Big predators have big teeth!
Why predators need big teeth!
So I rigged up, not convinced I had any chance of success. As I walked across the heavily grazed alfalfa field, a hot wind, the kind of wind that bakes the life out of you, blew the dust from the tire tracks that snaked through the field. I crossed two irrigation ditches and waded through chest deep grass and thistles to reach the stream. In the first run, dense weed rafts lined both banks. I threw a large foam hopper letting it glide inches from the raft on the far bank. Small dace and minnows immediately mobbed it. They were too small to eat the hopper, but my oh my, the browns must be eating well. 

I caught nothing in this run and nothing in the next. My choice was difficult long casts across weeds rafts creating very short drifts or probing casts up narrow slots that had to progressively go further in hopes of fly eventually running into fish.

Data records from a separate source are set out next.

(** The planes that the code builds for a node itself are the local
    half-spaces of the specification. *)
Lemma own_planes_are_local s this p par :
  getUIParent s this = Some p → s !! p = Some par →
  (if isBlock this && truthy (getHiddenOverflow DEFAULTS par)
   then newPlanes Plane newPlane applyMatrix4 getHeight getWidth js_div js_sub par
   else [])
  = local_of s this.
Proof.
  intros Hp Hpar. unfold local_of, spec_local_half_spaces. by rewrite Hp, Hpar.
Qed.

(** The local half-spaces are there, four of them, exactly when the node
    is a block and its UI parent clips its overflow. *)
Lemma local_half_spaces_present_iff s this :
  length (local_of s this) = 4
  ↔ ∃ p par, getUIParent s this = Some p ∧ s !! p = Some par
             ∧ isBlock this = true
             ∧ truthy (getHiddenOverflow DEFAULTS par) = true.
Proof.
  unfold local_of, spec_local_half_spaces. split.
  - destruct (getUIParent s this) as [p|] eqn:Hp; [|done].
    destruct (s !! p) as [par|] eqn:Hpar; [|done].
    destruct (isBlock this) eqn:Hb; [|done].
    destruct (truthy (getHiddenOverflow DEFAULTS par)) eqn:Hh; [|done].
    intros _. exists p, par. done.
  - intros (p & par & -> & -> & -> & ->). reflexivity.
Qed.

Lemma local_half_spaces_absent s this :
  length (local_of s this) ≠ 4 → local_of s this = [].
Proof.
  unfold local_of, spec_local_half_spaces.
  destruct (getUIParent s this) as [p|]; [|done].
  destruct (s !! p) as [par|]; [|done].
  by destruct (isBlock this && truthy (getHiddenOverflow DEFAULTS par)).
Qed.

(** C6: for a node whose chain of UI parents fits the stack,
    [getClippingPlanes] returns exactly the local half-spaces of the node
    (the four planes at the parent's half extent less its padding, moved
    by the parent's world matrix, when the node is a block and its parent
    clips its overflow; none otherwise) followed by the inherited planes.
    The inherited planes are exactly the local half-spaces of the UI
    parents in order, they are what [getClippingPlanes] returns for the
    nearest UI parent, and the planes that [getClippingPlanes] returns for
    any UI ancestor are all among them. *)
Theorem clipping_planes_compose (s : Scene) (l : list nat) :
  ∀ (fuel n : nat) (this : Object3D),
    s !! n = Some this →
    is_ui_chain s n l = true → length l < fuel →
    ∃ inherited,
      planes_of fuel s n = Some (local_of s this ++ inherited)
      ∧ (local_of s this
         = match getUIParent s this with
           | Some p =>
               match s !! p with
               | Some par =>
                   if isBlock this && truthy (getHiddenOverflow DEFAULTS par)
                   then [ spec_half_space Plane newPlane applyMatrix4
                            js_div js_sub par (0, 1, 0)%Z (getHeight par);
                          spec_half_space Plane newPlane applyMatrix4
                            js_div js_sub par (0, -1, 0)%Z (getHeight par);
                          spec_half_space Plane newPlane applyMatrix4
                            js_div js_sub par (1, 0, 0)%Z (getWidth par);
                          spec_half_space Plane newPlane applyMatrix4
                            js_div js_sub par (-1, 0, 0)%Z (getWidth par) ]
                   else []
               | None => []
               end
           | None => []
           end)
      ∧ inherited
        = spec_clipping_planes DEFAULTS Plane newPlane applyMatrix4
            getHeight getWidth js_div js_sub s l
      ∧ match l with
        | [] => inherited = []
        | a :: _ => planes_of fuel s a = Some inherited
        end
      ∧ ∀ a, In a l →
          ∃ above, planes_of fuel s a = Some above
                   ∧ ∀ plane, In plane above → In plane inherited.
Proof.
  induction l as [|a l IH]; intros fuel n this Hn Hc Hf;
    (destruct fuel as [|fuel]; [simpl in Hf; lia|]).
  - apply is_ui_chain_nil in Hc as (this' & Hn' & Hp).
    rewrite Hn in Hn'. injection Hn' as <-.
    exists []. split; [|split; [done|split; [done|split; [done|intros a []]]]].
    unfold planes_of, local_of, spec_local_half_spaces. simpl.
    rewrite Hn; simpl. by rewrite Hp.
  - apply is_ui_chain_cons in Hc as (this' & Hn' & Hp & Hc).
    rewrite Hn in Hn'. injection Hn' as <-.
    destruct (getUIParent_Some _ _ _ Hp) as (_ & par & Hpar & _).
    destruct (IH fuel a par Hpar Hc)
      as (inh & Ha & _ & Hinh & Hnear & Hup); [simpl in Hf; lia|].
    assert (planes_of (S fuel) s n
            = match getUIParent s par with
              | Some _ => inherited ← planes_of fuel s a;
                          Some (local_of s this ++ inherited)
              | None => Some (local_of s this)
              end) as Hstep.
    { unfold planes_of. simpl. rewrite Hn; simpl. rewrite Hp, Hpar; simpl.
      by rewrite (own_planes_are_local s this a par Hp Hpar). }
    assert (spec_clipping_planes DEFAULTS Plane newPlane applyMatrix4
              getHeight getWidth js_div js_sub s (a :: l)
            = local_of s par ++ inh) as Hspec.
    { unfold spec_clipping_planes. simpl. rewrite Hpar.
      fold (spec_clipping_planes DEFAULTS Plane newPlane applyMatrix4
              getHeight getWidth js_div js_sub s l).
      by rewrite <- Hinh. }
    assert (planes_of (S fuel) s a = Some (local_of s par ++ inh)) as Ha'
      by (apply getClippingPlanes_more_fuel with fuel; [done | lia]).
    destruct (getUIParent s par) as [g|] eqn:Hg.
    + rewrite Ha in Hstep. simpl in Hstep.
      exists (local_of s par ++ inh).
      split; [done|]. split; [done|]. split; [by rewrite Hspec|].
      split; [done|].
      intros b [<-|Hb].
      * exists (local_of s par ++ inh). done.
      * destruct (Hup b Hb) as (above & Hab & Hin).
        exists above. split.
        -- apply getClippingPlanes_more_fuel with fuel; [done | lia].
        -- intros plane Hplane. apply in_or_app. right. by apply Hin.
    + assert (l = []) as ->.
      { destruct l as [|b l]; [done|].
        apply is_ui_chain_cons in Hc as (par' & Hpar' & Hg' & _).
        rewrite Hpar in Hpar'. injection Hpar' as <-. congruence. }
      assert (local_of s par = []) as Hnone
        by (unfold local_of, spec_local_half_spaces; by rewrite Hg).
      clear Hinh Hup. subst inh. rewrite Hnone in Hspec, Ha'.
      rewrite app_nil_r in Hspec, Ha'.
      exists []. split; [by rewrite Hstep, app_nil_r|]. split; [done|].
      split; [by rewrite Hspec|]. split; [done|].
      intros b [<-|[]]. exists []. done.
Qed.

End ClippingProperties.

(** The C6 statement at the text of the sample scene, after the panel
    around it was made to clip its overflow: the text is no block, so it
    has no local half-spaces in spite of its clipping parent, and what it
    inherits is what the panel gets from the clipping container. *)
Lemma clipping_planes_compose_witness :
  ∃ inherited,
    sampleClippingPlanes 3 (assign sampleScene 2 "hiddenOverflow" (VBool true)) 3
    = Some (spec_local_half_spaces sampleDefaults PlaneTerm PNew PApply
              (sample_extent "height") (sample_extent "width")
              sample_div sample_sub
              (assign sampleScene 2 "hiddenOverflow" (VBool true)) sampleText
            ++ inherited)
    ∧ inherited
      = spec_clipping_planes sampleDefaults PlaneTerm PNew PApply
          (sample_extent "height") (sample_extent "width")
          sample_div sample_sub
          (assign sampleScene 2 "hiddenOverflow" (VBool true)) [2; 1]
    ∧ sampleClippingPlanes 3 (assign sampleScene 2 "hiddenOverflow" (VBool true)) 2
      = Some inherited.
Proof.
  destruct (clipping_planes_compose sampleDefaults PlaneTerm PNew PApply
              (sample_extent "height") (sample_extent "width")
              sample_div sample_sub
              (assign sampleScene 2 "hiddenOverflow" (VBool true))
              [2; 1] 3 3 sampleText)
    as (inherited & Hplanes & _ & Hspec & Hnear & _).
  - vm_compute. reflexivity.
  - vm_compute. reflexivity.
  - simpl. lia.
  - exists inherited. split; [exact Hplanes|]. split; [exact Hspec | exact Hnear].
Defined.

(** * Further properties of the component *)

(** ** Depth and highest parent *)

Lemma js_increment_exact i :
  (i < 9007199254740992)%N → js_increment i = (i + 1)%N.
Proof.
  intros Hi. unfold js_increment.
  by rewrite (proj2 (N.ltb_lt i 9007199254740992) Hi).
Qed.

In the third run, I saw a tail from a brown rooting in a weed bed that sat hiding in the shadows far under the overhanging willows. I managed on my third try to get a good drift and a 16" brown confidently slurped my fly. It was a start!

As I landed this fish, I saw a big ruckus in the next run. Crawdads were skittering across the water's surface and silvery minnows went airborne... this was no 16" brown. This was a big fat predator, at least 20+ inches, on the make.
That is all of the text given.